_Description of the task_:
From the data that follows, copy every line holding the string "conj".

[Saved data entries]
Lemma parse_header_complete bytes h body :
  header_ok h → artifact h body bytes → parse_header bytes (sh_store_id h) = Ok h.
Proof.
  intros Hok Ha. pose proof (artifact_covered h body bytes Ha (ho_store h Hok)) as (H196 & Hh & Hc & Ht & Hb).
  destruct Hok as [Hw Hs Hj Hr He [Hr1 Hr2] Hn Hcounts Hlay], Ha as (_ & Hcrc & Hlen).
  pose proof (layout_ranges _ _ _ _ Hcounts) as Hrange. cbv zeta in Hrange. rewrite <-Hlay in Hrange.
  destruct Hrange as (? & ? & ? & Hmax & ? & ? & ? & ? & ? & ? & ? & ? & ?). rewrite <-Hlen in Hmax.
  assert (MAX_SEGMENT_V1_BYTES ≤ usize_max) as Hus by done.
  apply segment_header_slices in Hh; [|lia..|done]. unfold segment_header_fields in Hh. cbn [fields_at] in Hh.
  autorewrite with len in Hh. rewrite len_into_bytes in Hh by done. offsets Hh.
  destruct Hh as (F1 & F2 & F3 & F4 & F5 & F6 & F7 & F8 & F9 & F10 & F11 & F12 & F13 & F14 & F15 & F16 & F17 & F18 & F19
    & F20 & F21 & F22 & F23 & F24 & F25 & _).
  pose proof Hcounts as [[? ?] [? ?] [? ?] [? ?]]. wf_split Hs.
  assert (is_u32 (sh_artifact_checksum h)) as Hck by (rewrite Hcrc; apply crc32c_range).
  assert (in_range 0 u16_max SEGMENT_V1_VERSION ∧ in_range 0 u16_max SEGMENT_V1_HEADER_LEN ∧ is_u32 SEGMENT_FLAGS_NONE)
    as (? & ? & ?) by done.
  unfold parse_header, SEGMENT_V1_CRC_LEN. do 2 rewrite decide_False by (unfold SEGMENT_V1_HEADER_LEN; lia).
  read_back. rewrite decide_False.
  2: { rewrite F1, all_zero_slice by (unfold SEGMENT_V1_HEADER_LEN; lia). intros [?|[?|[?|[?|N]]]]; [done..|by apply N]. }
  rewrite decide_False by tauto.
  rewrite (read_count_back bytes 84 88 _ (sh_frame_count h)), (read_count_back bytes 88 92 _ (sh_series_count h)),
    (read_count_back bytes 92 96 _ (sh_observation_count h))
    by (eassumption || lia || done || (unfold MAX_SEGMENT_V1_SERIES; lia)).
  rewrite He. assert (checked_sub (sg_sequence_cutoff (sh_sealed h)) (sg_sequence_floor (sh_sealed h)) = Some (sh_frame_count h)) as ->
    by (apply checked_sub_Some; lia).
  rewrite decide_False by (intros [?|[?|[?|[?|[?|[?|[?|[?|[?|?]]]]]]]]]; lia || done).
  read_back. rewrite (proj2 (layout_new_Ok (sh_frame_count h) (sh_series_count h) (sh_observation_count h)
    (sl_blocks_length (sh_layout h)) (sh_layout h) ltac:(lia) ltac:(lia) ltac:(lia) ltac:(lia)) (conj Hcounts Hlay)).
  cbn [forallb]. read_back. rewrite !bool_decide_true by done. cbn [andb]. rewrite decide_False by lia.
  rewrite index_range_in by lia. rewrite decide_False by (rewrite Hc, Hcrc; tauto).
  clear -He. destruct h as [[] ? ? ? ? ? ?]. cbn in *. by rewrite He.
Qed.

(** ** The series directory *)

Section series.
Context (bytes : list byte) (l : SegmentLayout) (checksum_offset : Z).
Context (Hseries : sl_series_offset l = 192) (Happend : sl_append_offset l ≤ usize_max) (Hck : checksum_offset ≤ usize_max).

Definition series_next (s : SeriesScan) (e : SegmentSeriesEntryV1) : SeriesScan :=
  mkSeriesScan (rs_series s ++ [e]) (rs_block_offset s + se_block_length e) (rs_recent_offset s + se_recent_length e)
    (rs_frames s + se_frame_count e) (rs_observations s + se_observation_count e).
Definition ascends (s : SeriesScan) (e : SegmentSeriesEntryV1) : Prop :=
  match last (rs_series s) with Some p => id_lt (se_series_id p) (se_series_id e) | None => True end.
Record series_follows (s : SeriesScan) (e : SegmentSeriesEntryV1) : Prop := {
  sf_ascends : ascends s e;
  sf_frames : se_frame_count e ≠ 0;
  sf_block : se_block_offset e = rs_block_offset s;
  sf_recent : se_recent_offset e = rs_recent_offset s;
  sf_recent_length : se_recent_length e = 96 * se_observation_count e;
  sf_block_bound : rs_block_offset s + se_block_length e ≤ sl_append_offset l;
  sf_recent_bound : rs_recent_offset s + se_recent_length e ≤ checksum_offset;
  sf_frames_bound : rs_frames s + se_frame_count e ≤ usize_max;
  sf_observations_bound : rs_observations s + se_observation_count e ≤ usize_max }.

Lemma series_follows_checks s e :
  wf e →
  ¬ (is_some_and (λ prior, bool_decide (¬ id_lt (se_series_id prior) (se_series_id e))) (last (rs_series s)) ∨
     se_frame_count e = 0 ∨ se_block_offset e ≠ rs_block_offset s ∨ se_recent_offset e ≠ rs_recent_offset s ∨
     Some (se_recent_length e) ≠ checked_mul usize_max (se_observation_count e) SEGMENT_V1_OBSERVATION_ENTRY_LEN)
  ↔ ascends s e ∧ se_frame_count e ≠ 0 ∧ se_block_offset e = rs_block_offset s ∧
    se_recent_offset e = rs_recent_offset s ∧ se_recent_length e = 96 * se_observation_count e.
Proof.
  intros Hw. wf_fields Hw. unfold SEGMENT_V1_OBSERVATION_ENTRY_LEN, u32_max in *.
  rewrite checked_mul_ok by (unfold usize_max, u64_max; lia). rewrite (inj_iff Some), Z.mul_comm. unfold ascends.
  destruct (last _) as [p|]; cbn [is_some_and]; [rewrite bool_decide_spec|]; [|naive_solver lia].
  destruct (decide (id_lt (se_series_id p) (se_series_id e))); naive_solver lia.
Qed.

Lemma parse_series_step n i s s' :
  0 ≤ i → 192 + 64 * i + 64 ≤ len bytes →
  parse_series bytes l checksum_offset (S n) i s = Ok s' ↔
  ∃ e, wf e ∧ slice (192 + 64 * i) (192 + 64 * i + 64) bytes = series_wire e ∧ series_follows s e ∧
    parse_series bytes l checksum_offset n (i + 1) (series_next s e) = Ok s'.
Proof.
  intros Hi Hl. cbn [parse_series]. rewrite Hseries. unfold SEGMENT_V1_SERIES_ENTRY_LEN. rewrite (Z.mul_comm i).
  rewrite index_range_in by lia. split.
  - destruct (decode_series_entry _) as [e|] eqn:Ed; [|done]. apply decode_series_entry_Ok in Ed as [Hw Eb].
    rewrite guard_Ok, series_follows_checks by done. intros [(? & ? & ? & ? & ?) Hk].
    do 2 (apply some_or_Ok in Hk as (? & [? ->]%checked_add_Some & Hk)). apply guard_Ok in Hk as [? Hk].
    do 2 (apply some_or_Ok in Hk as (? & [? ->]%checked_add_Some & Hk)). exists e. split_and!; try done.
    split; try done; lia.
  - intros (e & Hw & -> & [? ? ? ? ? ? ? ? ?] & H). rewrite (proj2 (decode_series_entry_Ok _ _) (conj Hw eq_refl)).
    rewrite guard_Ok, series_follows_checks by done. split; [done|].
    rewrite !checked_add_ok by lia. cbn [some_or ok_or]. rewrite decide_False by lia. done.
Qed.
Lemma scan_source_Ok room s s' :
  0 ≤ ss_offset s ≤ len source → 0 ≤ ss_observation_count s ≤ MAX_SEGMENT_V1_OBSERVATIONS →
  scan_source store source room s = Ok s' ↔
  ∃ K, (length K ≤ room)%nat ∧ slice (ss_offset s) (len source) source = flat K ∧ Forall (belongs store) K ∧
    chained (ss_previous s) K ∧ ss_observation_count s + obs_count K ≤ MAX_SEGMENT_V1_OBSERVATIONS ∧
    s' = foldl source_next s K.
Proof using Hmax.
  revert s. induction room as [|room IH]; intros s Ho Hc; cbn [scan_source]; case_decide as Hend.
  - split; [done|]. intros ([|] & Hl & Hf & _); [|cbn in Hl; lia]. apply (f_equal len) in Hf.
    rewrite len_slice in Hf by lia. change (len (flat [])) with 0 in Hf. lia.
  - by apply scan_source_end.
  - rewrite let_Ok. split.
    + intros (s1 & (a & Hf & ->)%scan_source_frame_sound & H); [|lia]. destruct Hf as [Hb Hp Hby He Hco].
      pose proof (wire_pos a). pose proof (len_nonneg (frame_observations a)).
      apply IH in H as (K & Hl & HK & HbK & Hch & Hobs & ->); [|cbn; lia..]. cbn [ss_offset ss_previous ss_observation_count source_next] in *.
      exists (a :: K). split_and!; [cbn; lia| |by constructor|by apply chained_cons|cbn; lia|done].
      rewrite flat_cons, <-HK. pose proof (slice_join (ss_offset s) (ss_offset s + len (wire a)) (len source) source ltac:(lia) ltac:(lia)) as E.
      rewrite <-E. by f_equal.
    + intros ([|a K] & Hl & HK & HbK & Hch & Hobs & ->); [exfalso; apply (f_equal len) in HK; rewrite len_slice in HK by lia;
        change (len (flat [])) with 0 in HK; lia|].
      apply Forall_cons in HbK as [Hb HbK]. apply chained_cons in Hch as [Hp Hch]. cbn [obs_count length] in *.
      pose proof (obs_count_nonneg K). pose proof (wire_pos a). pose proof (len_nonneg (frame_observations a)).
      rewrite flat_cons in HK. pose proof (f_equal len HK) as Hlen. rewrite len_app, len_slice in Hlen by lia. pose proof (len_nonneg (flat K)).
      rewrite <-(slice_join _ (ss_offset s + len (wire a))) in HK by lia.
      apply app_inj_1 in HK as [Hby HK]; [|pose proof (len_slice (ss_offset s) (ss_offset s + len (wire a)) source ltac:(lia) ltac:(lia)); unfold len in *; lia].
      exists (source_next s a). split; [apply scan_source_frame_complete; [lia..|]; split; done || lia|].
      apply IH; [cbn; lia..|]. exists K. cbn [ss_offset ss_previous ss_observation_count source_next]. split_and!; try done; lia.
  - by apply scan_source_end.
Qed.
End scan.

(** The scanned state of a whole history. *)
Lemma grouped_nil : grouped_ok [] [].
Proof. split; [constructor|constructor|done]. Qed.
Lemma scanned previous K :
  let s := foldl source_next (mkSourceScan [] [] previous 28 0) K in
  ss_frames s = source_frames 28 K ∧ grouped_ok K (ss_grouped s) ∧ ss_offset s = 28 + len (flat K) ∧
  ss_observation_count s = obs_count K ∧
  sequence_get <$> ss_previous s = match last K with Some a => Some (dec_append_sequence a) | None => sequence_get <$> previous end.
Proof.
  induction K as [|a K IH] using rev_ind; cbv zeta in *; [split_and!; try done; apply grouped_nil|].
  rewrite foldl_snoc. destruct IH as (E1 & E2 & E3 & E4 & _). cbn [source_next ss_frames ss_grouped ss_offset ss_observation_count ss_previous].
  rewrite E1, E3, E4, len_source_frames, source_frames_app, last_snoc, obs_count_app, flat_app, len_app. cbn [obs_count].
  rewrite flat_cons, len_app, len_flat_nil. split_and!; try done; try lia. by apply grouped_push.
Qed.

(** ** The indices of a group and its members *)

#[export] Instance pick_proper H : Proper (Permutation ==> Permutation) (pick H).
Proof. intros l k E. unfold pick. by rewrite E. Qed.
Lemma pick_cons H n ix a : H !! Z.to_nat n = Some a → pick H (n :: ix) = a :: pick H ix.
Proof. intros E. unfold pick. cbn [omap list_omap]. by rewrite E. Qed.
Lemma pick_concat H (m : list (SeriesId * list Z)) : concat (pick H <$> m.*2) = pick H (concat m.*2).
Proof.
  unfold pick. induction m as [|[i ix] m IH]; [done|]. cbn [fmap list_fmap concat snd].
  fold (fmap (M := list) (@snd SeriesId (list Z))) in *. by rewrite omap_app, <-IH.
Qed.
Lemma pick_indices H : pick H (indices H) = H.
Proof.
  unfold pick, indices. induction H as [|a H IH] using rev_ind; [done|].
  rewrite length_app, Nat.add_1_r, seq_S, fmap_app, omap_app. f_equal.
  - etrans; [|exact IH]. clear IH.
    assert (∀ n, n ∈ (Z.of_nat <$> seq 0 (length H)) → (H ++ [a]) !! Z.to_nat n = H !! Z.to_nat n) as E.
    { intros n (k & -> & Hk)%list_elem_of_fmap. apply elem_of_seq in Hk. rewrite Nat2Z.id. apply lookup_app_l. lia. }
    induction (Z.of_nat <$> seq 0 (length H)) as [|n l IH]; [done|]. cbn [omap list_omap].
    rewrite E by (by left). rewrite IH by (intros ??; apply E; by right). done.
  - cbn [fmap list_fmap omap list_omap Nat.add]. rewrite Nat2Z.id. by rewrite list_lookup_middle.
Qed.

Definition picked (H : list DecodedAdmissionV1) (g : SeriesId * list Z) : group := (g.1, pick H g.2).

Lemma pick_group H i ix from :
  numbered from H → StronglySorted Z.lt ix → Forall (λ n, 0 ≤ n ∧ ∃ a, H !! Z.to_nat n = Some a ∧ owner a = i) ix →
  length (pick H ix) = length ix ∧ Forall (λ a, owner a = i) (pick H ix) ∧ StronglySorted earlier (pick H ix).
Proof.
  intros Hn Hs Hix. induction Hs as [|n ix Hs IH Hlt]; [split_and!; [done|constructor..]|].
  apply Forall_cons in Hix as [(H0 & a & Ha & Hi) Hix]. destruct (IH Hix) as (IH1 & IH2 & IH3). rewrite (pick_cons _ _ _ a) by done.
  split_and!; [cbn; by rewrite IH1|by constructor|]. constructor; [done|]. apply Forall_forall. intros b (m & Hm & Hb)%list_elem_of_omap.
  rewrite Forall_forall in Hlt, Hix. specialize (Hlt m Hm). destruct (Hix m Hm) as [? _]. unfold earlier.
  rewrite (Hn _ _ Ha), (Hn _ _ Hb). lia.
Qed.

Lemma grouped_groups from H m : numbered from H → grouped_ok H m → picked H <$> m = groups_of H.
Proof.
  intros Hn [Hs Hg Hall]. apply grouping_unique; [by eapply numbered_earlier|]. split.
  - rewrite <-list_fmap_compose. done.
  - apply Forall_fmap. eapply Forall_impl; [exact Hg|]. intros [i ix] (Hne & Hso & Hix). cbn [picked fst snd compose] in *.
    destruct (pick_group H i ix from Hn Hso Hix) as (E & ? & ?). split_and!; try done. intros E0. unfold compose in *. rewrite E0 in E. by destruct ix.
  - rewrite <-list_fmap_compose. change (snd ∘ picked H) with (pick H ∘ (@snd SeriesId (list Z))). rewrite list_fmap_compose, pick_concat, Hall, pick_indices. done.
Qed.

_Task answer_:
    (sl_blocks_length (sh_layout h)) (sh_layout h) ltac:(lia) ltac:(lia) ltac:(lia) ltac:(lia)) (conj Hcounts Hlay)).
  - intros (e & Hw & -> & [? ? ? ? ? ? ? ? ?] & H). rewrite (proj2 (decode_series_entry_Ok _ _) (conj Hw eq_refl)).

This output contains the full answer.